Nookamma could not but falter for words. The burden of their talk appears to be that they have as much right to the profits from the bull as any that Jaggadu claims.

But it is not so easy to deal with her. “That belongs to my aunt’s son….it was brought here for sale….The boy is a good-for-nothing. Be kind and get a good offer and you may have a handsome commission….If not, better clear out from here,” shouts Nookamma.

The result: hostility.

Before the sun sets, Polayya tells Veerasaami, “Nookamma has said that Veerasaami’s wife is a whore.’

“She has said that Polayya has a stake in illicit liquor trade,”Veerasaami tells Polayya.

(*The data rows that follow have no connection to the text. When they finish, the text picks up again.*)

(** [eq]; the two stacks are one list of pairs, the innermost first.  A negative answer
    ends the comparison, so nothing is popped then. *)
Fixpoint eq (fuel : nat) (h : heap) (a b : value) (stack : list (loc * loc)) : outcome bool :=
  match fuel with
  | O => OutOfFuel
  | S fuel =>
      if strict_eq a b then Ret (match a with Num (Int 0) | Num MinusZero => bool_decide (a = b) | _ => true end) else
      if nullish a || nullish b then Ret false else
      let a := unwrap h a in
      let b := unwrap h b in
      let className := class_name h a in
      if negb (bool_decide (className = class_name h b)) then Ret false else
      if bool_decide (className ∈ ["RegExp"; "String"]%string) then Ret (bool_decide (text_content h a = text_content h b)) else
      if bool_decide (className = "Number"%string) then
        Ret (match number_content h a, number_content h b with
             | NaN, y => bool_decide (y = NaN)
             | Int 0, y => bool_decide (y = Int 0)
             | MinusZero, y => bool_decide (y = MinusZero)
             | x, y => num_eq x y
             end) else
      if bool_decide (className ∈ ["Date"; "Boolean"]%string) then Ret (num_eq (number_content h a) (number_content h b)) else
      let areArrays := bool_decide (className = "Array"%string) in
      ok ← (if areArrays then Ret true else
            if negb (bool_decide (typeof h a = "object"%string)) || negb (bool_decide (typeof h b = "object"%string)) then Ret false
            else same_constructor h a b);
      if negb (ok : bool) then Ret false else
      match a, b with
      | Obj la, Obj lb =>
          match List.find (fun p => bool_decide (p.1 = la)) stack with
          | Some (_, x) => Ret (bool_decide (x = lb))
          | None =>
              let deep k := eq fuel h (property h k a) (property h k b) ((la, lb) :: stack) in
              if areArrays then
                match h !! la, h !! lb with
                | Some oa, Some ob =>
                    let length := length (o_elems oa) in
                    if negb (length =? List.length (o_elems ob))%nat then Ret false
                    else allM deep (reverse (map Index (seq 0 length)))
                | _, _ => Ret false
                end
              else
                let ks := keys h a in
                if negb (List.length (keys h b) =? List.length ks)%nat then Ret false
                else allM (fun k => r ← has h b k; if (r : bool) then deep k else Ret false) (reverse ks)
          end
      | _, _ => Ret false
      end
  end.
(** The reads of the elements: an object that is no array is copied first. *)
Definition element_reads (h : heap) (obj : value) : list (stM heap value) :=
  match array_length h obj with
  | Some n => map (fun i => getM obj (key_of_Z i)) (seqZ 0 n)
  | None => map mret (values h obj)
  end.

(** [_.max] and [_.min], with the comparison and the value to start from *)
Definition extreme (better : value -> value -> stM heap bool) (worst : value) (obj : value) (it : iteratee) (context : value) : stM heap value :=
  h ← get_st;
  let direct := match it with IVal v => nullish v && negb (nullish obj) | IFun _ => false end in
  if direct then
    foldS (fun result read => value ← read; b ← better value result; mret (if b : bool then value else result))
      worst (element_reads h obj)
  else
    f ← cb it context (Some 3%nat);
    r ← visit obj (fun '(result, lastComputed) v i =>
      computed ← f Undefined [v; i; obj];
      b ← better computed lastComputed;
      mret (if b || strict_eq computed worst && strict_eq result worst then (v, computed) else (result, lastComputed)))
      (worst, worst);
    mret r.1.
Definition max := extreme greater_than (Num MinusInfinity).
Definition min := extreme less_than (Num Infinity).

(** [_.random(lo, hi)] *)
Definition random (roll : Z -> Z) (lo hi : Z) : Z := lo + roll (hi - lo + 1).

(** The loop of [_.shuffle]; [rolls index] is drawn at [index]. *)
Fixpoint shuffle_loop (rolls : nat -> Z -> Z) (index : nat) (set : list value) (shuffled : list (option value)) : list (option value) :=
  match set with
  | [] => shuffled
  | v :: set =>
      let rand := random (rolls index) 0 (Z.of_nat index) in
      let shuffled :=
        if rand =? Z.of_nat index then shuffled
        else set_elem index (default Undefined (mjoin (shuffled !! Z.to_nat rand))) shuffled in
      shuffle_loop rolls (S index) set (set_elem (Z.to_nat rand) v shuffled)
  end.

Definition collected (h : heap) (obj : value) : list value :=
  match array_length h obj with Some n => elements h obj n | None => values h obj end.

Definition shuffle (rolls : nat -> Z -> Z) (obj : value) : stM heap value :=
  h ← get_st;
  let set := collected h obj in
  sized (js_len set) ;;
  alloc (Object CArray (Some array_proto) (shuffle_loop rolls 0 set (replicate (length set) None)) []).
(** The last of a sorted run tells whether the next is new. *)
Lemma together_last cs c : together (cs ++ [c]) ->
  existsb (found h c) cs = match list_basics.list.last cs with Some l => strict_eq l c | None => false end.
Proof.
  intros [Ht Hn]. assert (strict_eq c c = true) as Hc.
  { rewrite strict_eq_refl, bool_decide_eq_false_2; [done|]. intros ->. apply Hn, elem_of_app. right. by left. }
  destruct cs as [|l cs _] using rev_ind; [done|]. rewrite last_snoc. apply eq_true_iff_eq. rewrite existsb_exists. split.
  - intros (v & Hv%list_elem_of_In & E). unfold found in E. rewrite Hc in E.
    apply elem_of_app in Hv as [Hv|Hv%list_elem_of_singleton]; [|by subst v]. apply list_elem_of_lookup in Hv as [k Hk].
    pose proof (lookup_lt_Some _ _ _ Hk) as Hlt.
    apply (Ht k (length cs) (S (length cs)) v l c); [lia|by rewrite !lookup_app_l by (rewrite ?length_app; lia)|..|done].
    + rewrite lookup_app_l by (rewrite length_app; cbn; lia). by rewrite list_lookup_middle.
    + rewrite list_lookup_middle; [done|]. rewrite length_app. cbn. lia.
  - intros E. exists l. split; [apply list_elem_of_In, elem_of_app; right; by left|]. unfold found. by rewrite Hc.
Qed.

Lemma uniq_sorted (m : nat) : (Z.of_nat m <= count h array) -> together (map fst (read_upto m)) ->
  foldS (uniq_step true f array) ([], ([], Undefined)) (seqZ 0 (Z.of_nat m)) h =
    (h, Ret (firsts_by (read_upto m), ([], default Undefined (list_basics.list.last (map fst (read_upto m)))))).
Proof.
  induction m as [|m IH]; intros Hm Ht; [by destruct f|].
  rewrite read_upto_snoc in Ht |- *. rewrite map_app in Ht |- *. cbn [map fst] in *.
  eapply uniq_run_snoc; [lia|apply IH; [lia|]|].
  { apply (together_take _ (length (map fst (read_upto m)))) in Ht. by rewrite take_app_length in Ht. }
  rewrite uniq_step_pure by lia. rewrite firsts_by_snoc, (together_last _ _ Ht), last_snoc. cbn [reading default].
  destruct m as [|m]; [done|]. rewrite (proj2 (Z.eqb_neq (Z.of_nat (S m)) 0)) by lia. cbn [orb].
  assert (exists l, list_basics.list.last (map fst (read_upto (S m))) = Some l) as [l ->].
  { eexists. rewrite read_upto_snoc, map_app. cbn [map fst]. by rewrite last_snoc. }
  cbn [default id]. by destruct (strict_eq _ _); rewrite ?app_nil_r.
Qed.
End firsts.

Section sets.
Context `{Realm} `{Client} (h : heap).

(** [_.uniq] of an array, by an iteratee or not: the values whose criterion is new,
    in order, as a new array; where equal criteria stand together, the fast pass for
    sorted arrays gives the same. *)
Lemma uniq_firsts (array it context : value) (f : option js_fun) (crit : value -> Z -> value)
    (Hit : if nullish it then f = None else exists g, f = Some g /\ cb (IVal it) context (Some 3%nat) h = (h, Ret g))
    (Hcrit : match f with
             | Some g => forall v i, g Undefined [v; Num (Int i); array] h = (h, Ret (crit v i))
             | None => forall v i, crit v i = v
             end)
    (rs := readings h array crit) (answer := (new_list h (firsts_by h rs), Ret (Obj (length h)))) :
  uniq array (Bool false) it context h = answer /\
  (isBoolean h it = false -> forall other, uniq array it context other h = answer) /\
  (together (map fst rs) -> uniq array (Bool true) it context h = answer).
Proof.
  assert (forall b args r, (if isBoolean h args.1.1 then (truthy args.1.1, args.1.2, args.2) else (false, args.1.1, args.1.2)) = (b, it, context) ->
    foldS (uniq_step b f array) ([], ([], Undefined)) (seqZ 0 (count h array)) h = (h, Ret (firsts_by h rs, r)) ->
    uniq array args.1.1 args.1.2 args.2 h = answer) as Huniq.
  { intros b [[a1 a2] a3] r Ea E. cbn [fst snd] in *. unfold uniq. rewrite (bind_ran _ _ _ h h) by done. rewrite Ea.
    rewrite (bind_ran _ _ _ h f).
    2:{ destruct (nullish it); [by subst f|]. destruct Hit as (g & -> & Hg). by rewrite (bind_ran _ _ _ _ _ Hg). }
    rewrite (bind_ran _ _ _ h h) by done. by rewrite (bind_ran _ _ _ _ _ E). }
  destruct (Z_le_gt_dec (count h array) 0) as [Hn|Hn].
  { assert (forall b, foldS (uniq_step b f array) ([], ([], Undefined)) (seqZ 0 (count h array)) h = (h, Ret (firsts_by h rs, ([], Undefined)))) as Hz.
    { intros b. subst rs. unfold readings. by rewrite seqZ_nil by lia. }
    split_and!.
    - by apply (Huniq false (Bool false, it, context) ([], Undefined)).
    - intros Hb other. apply (Huniq false (it, context, other) ([], Undefined)); [|done]. cbn. by rewrite Hb.
    - intros _. by apply (Huniq true (Bool true, it, context) ([], Undefined)). }
  replace (seqZ 0 (count h array)) with (seqZ 0 (Z.of_nat (Z.to_nat (count h array)))) in Huniq by (f_equal; lia).
  assert (rs = read_upto h array crit (Z.to_nat (count h array))) as Ers.
  { subst rs. unfold readings, read_upto. do 2 f_equal. lia. }
  pose proof (uniq_unsorted h array crit f Hcrit (Z.to_nat (count h array)) ltac:(lia)) as Hu. rewrite <- Ers in Hu.
  split_and!.
  - by eapply (Huniq false (Bool false, it, context)).
  - intros Hb other. eapply (Huniq false (it, context, other)); [|done]. cbn. by rewrite Hb.
  - intros Ht. eapply (Huniq true (Bool true, it, context)); [done|]. rewrite Ers in Ht |- *. apply uniq_sorted; [done|lia|done].
Qed.
End sets.

(** ** union, intersection, difference *)
Section operations.
Context `{Realm} `{Client} (h : heap).

(** What an argument contributes: the elements of an array, else nothing. *)
Definition members (v : value) : list value :=
  match array_length h v with Some n => if isArray h v || isArguments h v then elements h v n else [] | None => [] end.

Lemma flatten_members vs : flatten 1 h true true vs = Ret (concat (map members vs)).
Proof.
  cbn [flatten]. rewrite <- (app_nil_l (concat _)). generalize (@nil value).
  induction vs as [|v vs IH]; intros out; cbn [foldM map concat]; [by rewrite app_nil_r|].
  unfold members at 1. rewrite app_assoc. rewrite <- IH. 
  destruct (array_length h v); [|by rewrite app_nil_r]. by destruct (_ || _); [|rewrite app_nil_r].
Qed.

(** A new object that is no wrapped number is not taken for NaN. *)
Lemma isNaN_grow o v : (forall n, o_class o <> CNumber n) -> isNaN (h ++ [o]) v = isNaN h v.
Proof.
  intros Ho. unfold isNaN, isNumber, is_named. destruct v as [| | | | |l]; try done. do 2 f_equal. apply bool_decide_ext. cbn.
  destruct (decide (l < length h)%nat); [by rewrite heap_old|].
  replace (h !! l) with (@None object) by (symmetry; apply lookup_ge_None; lia). cbn. destruct (decide (l = length h)) as [->|].
  - rewrite heap_new. cbn. destruct (o_class o) eqn:Eo; try done. by edestruct Ho.
  - replace ((h ++ [o]) !! l) with (@None object); [done|]. symmetry. apply lookup_ge_None. rewrite length_app. cbn. lia.
Qed.

Lemma found_grow o x v : (forall n, o_class o <> CNumber n) -> found (h ++ [o]) x v = found h x v.
Proof. intros Ho. unfold found. by rewrite isNaN_grow. Qed.

Lemma existsb_ext' {A} (P Q : A -> bool) l : (forall x, P x = Q x) -> existsb P l = existsb Q l.
Proof. intros E. induction l as [|x l IH]; [done|]. cbn. by rewrite E, IH. Qed.

Lemma firsts_by_grow o ps : (forall n, o_class o <> CNumber n) -> firsts_by (h ++ [o]) ps = firsts_by h ps.
Proof.
  intros Ho. unfold firsts_by. apply omap_ext_in. intros i _. destruct (ps !! i) as [q|]; [|done]. cbn.
  by rewrite (existsb_ext' _ (found h q.1)) by (intros; by apply found_grow).
Qed.
End operations.

Section theorems.
Context `{Realm} `{Client} (h : heap).

(** The loop of [_.intersection] *)
Lemma intersection_firsts array others :
  intersection_values h array others =
  firsts h (List.filter (fun v => forallb (fun o => existsb (found h v) (collected h o)) others) (items h array)).
Proof.
  unfold intersection_values. fold (items h array). induction (items h array) as [|v vs IH] using rev_ind; [done|].
  rewrite foldl_app, IH, List.filter_app. cbn [foldl List.filter]. rewrite includes_spec, existsb_firsts.
  replace (forallb (fun other => contains h other v None false) others)
    with (forallb (fun o => existsb (found h v) (collected h o)) others).
  2:{ clear. induction others as [|o os IH]; [done|]. cbn. by rewrite contains_spec, IH. }
  destruct (forallb _ others); [|rewrite app_nil_r; by destruct (existsb _ _)]. rewrite firsts_snoc.
  destruct (existsb _ _); by rewrite ?app_nil_r.
Qed.
End theorems.

(** The set operations.  A union has the first of each kind among the elements of all
    the arrays; an intersection, the first of each kind among the elements that every
    array contains; a difference, all elements that no other array has.  The arguments
    are not changed. *)
Theorem set_operations (R : Realm) (C : Client) (h : heap) (array : value) (others : list value)
    (Hsize : js_len (concat (map (members h) (array :: others))) < 2 ^ 32) :
  (exists tmp, union_ (array :: others) h =
     ((h ++ [tmp]) ++ [Object CArray (Some array_proto) (map Some (firsts h (concat (map (members h) (array :: others))))) []],
      Ret (Obj (S (length h))))) /\
  intersection_ (array :: others) h =
    (new_list h (firsts h (List.filter (fun v => forallb (fun o => existsb (found h v) (collected h o)) others) (items h array))),
     Ret (Obj (length h))) /\
  difference_ array others h =
    (new_list h (List.filter (fun v => negb (existsb (found h v) (concat (map (members h) others)))) (collected h array)),
     Ret (Obj (length h))).
Proof.
  split_and!.
  - set (vs := concat _) in *. exists (Object CArray (Some array_proto) (map Some vs) []).
    unfold union_. rewrite (bind_ran _ _ _ h vs) by (unfold look; by rewrite flatten_members).
    rewrite (bind_ran _ _ _ (new_list h vs) (Obj (length h))) by done.
    pose proof (heap_new h (Object CArray (Some array_proto) (map Some vs) [])) as Hl. fold (new_list h vs) in Hl |- *.
    destruct (uniq_firsts (new_list h vs) (Obj (length h)) Undefined Undefined None (fun v _ => v) eq_refl ltac:(done)) as (_ & Hu & _).
    rewrite Hu by done. replace (length (new_list h vs)) with (S (length h)) by (unfold new_list; rewrite length_app; cbn; lia).
    unfold new_list at 1. do 5 f_equal. unfold firsts, new_list at 1. rewrite firsts_by_grow by done. do 2 f_equal.
    transitivity (map (fun v : value => (v, v)) (elements (new_list h vs) (Obj (length h)) (js_len vs))).
    { unfold readings, elements. rewrite map_map, (stored_count _ _ _ _ _ Hl). done. }
    by rewrite (stored_elements _ _ _ _ _ Hl).
  - unfold intersection_. rewrite (bind_ran _ _ _ h h) by done. by rewrite intersection_firsts.
  - unfold difference_. rewrite (bind_ran _ _ _ h (concat (map (members h) others))) by (unfold look; by rewrite flatten_members).
    unfold filter_. rewrite (bind_ran _ _ _ h _) by done. 
    erewrite bind_ran; [|apply (filter_values_pure h array _ (fun v => negb (existsb (found h v) (concat (map (members h) others)))))]; [done|].
    intros k i _. eexists. split; [done|]. cbn. rewrite includes_spec. by destruct (existsb _ _).
Qed.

Both join together and come down like a ton of bricks on Nookamma.

When suddenly the police come to her house…. A thing that has not happened before…Nookamma gets panicky.

She thinks that it is on account of the bull, but the police seize the jewellary with her and take it away with her and take it away saying, “Come to the station and prove that these are yours and take them back.”

Nookamma beats her breasts. “These are mine, she cries. “They are pledged with me for loans.”

“This is stolen property. Tell us from whom you had taken them.”

Jaggadu stands ten yards away and twists his moustache boastfully to proclaim his valour.

“These are from that wretch there,” says Nookamma. The police ask Jaggadu also to come along with them.

“Not me, on my honour, Sirs! If I had stolen them, would I have told you about it?”
It is in vain.

Jaggadu is on tenterhooks to squeal out many more things about Nookamma.

But she is no whit inferior to him in such tactics. She says that she will recount all his crimes in order and have them proved by Veerasaami and Polayya.

With this everything blazes out like the spark that falls on a thatched roof. A lot of dirty linen is washed. It is all great fun for the police.

***

Having returned from the police station, Nookamma has not yet wiped her eyes dry when four sturdy men come and say, “Mother, this bull is ours.”

“May its horns shrive? Take it and jump into the nearest tank,” says Nookamma.

“This is very fine of you. You take a bull that has strayed out here and claim it as yours.” Saying this, they untie the bull and go away with it.

Nookamma, whose growl used to resound in the streets, moans her misfortune in silence.

“The feckless bull….It has wrecked me,” Saying this, she picks out the cow-dung cakes that had not been trampled upon by the bull and ground into paste.

After all she is a woman. She cracks her fingers and curses Jaggadu.

A doubt crosses her mind. “I cannot believe that its real owners have taken back that bull….The fellows who came to fetch it must be some opportunists…..”
(End)

(Translated from the original in Telugu by Neelam Hari)

(Published originally in Andhra Prabha Weekly, 1961, and was translated in to English and Russian. Also.published in the London Thought magazine on August 11, 1973.)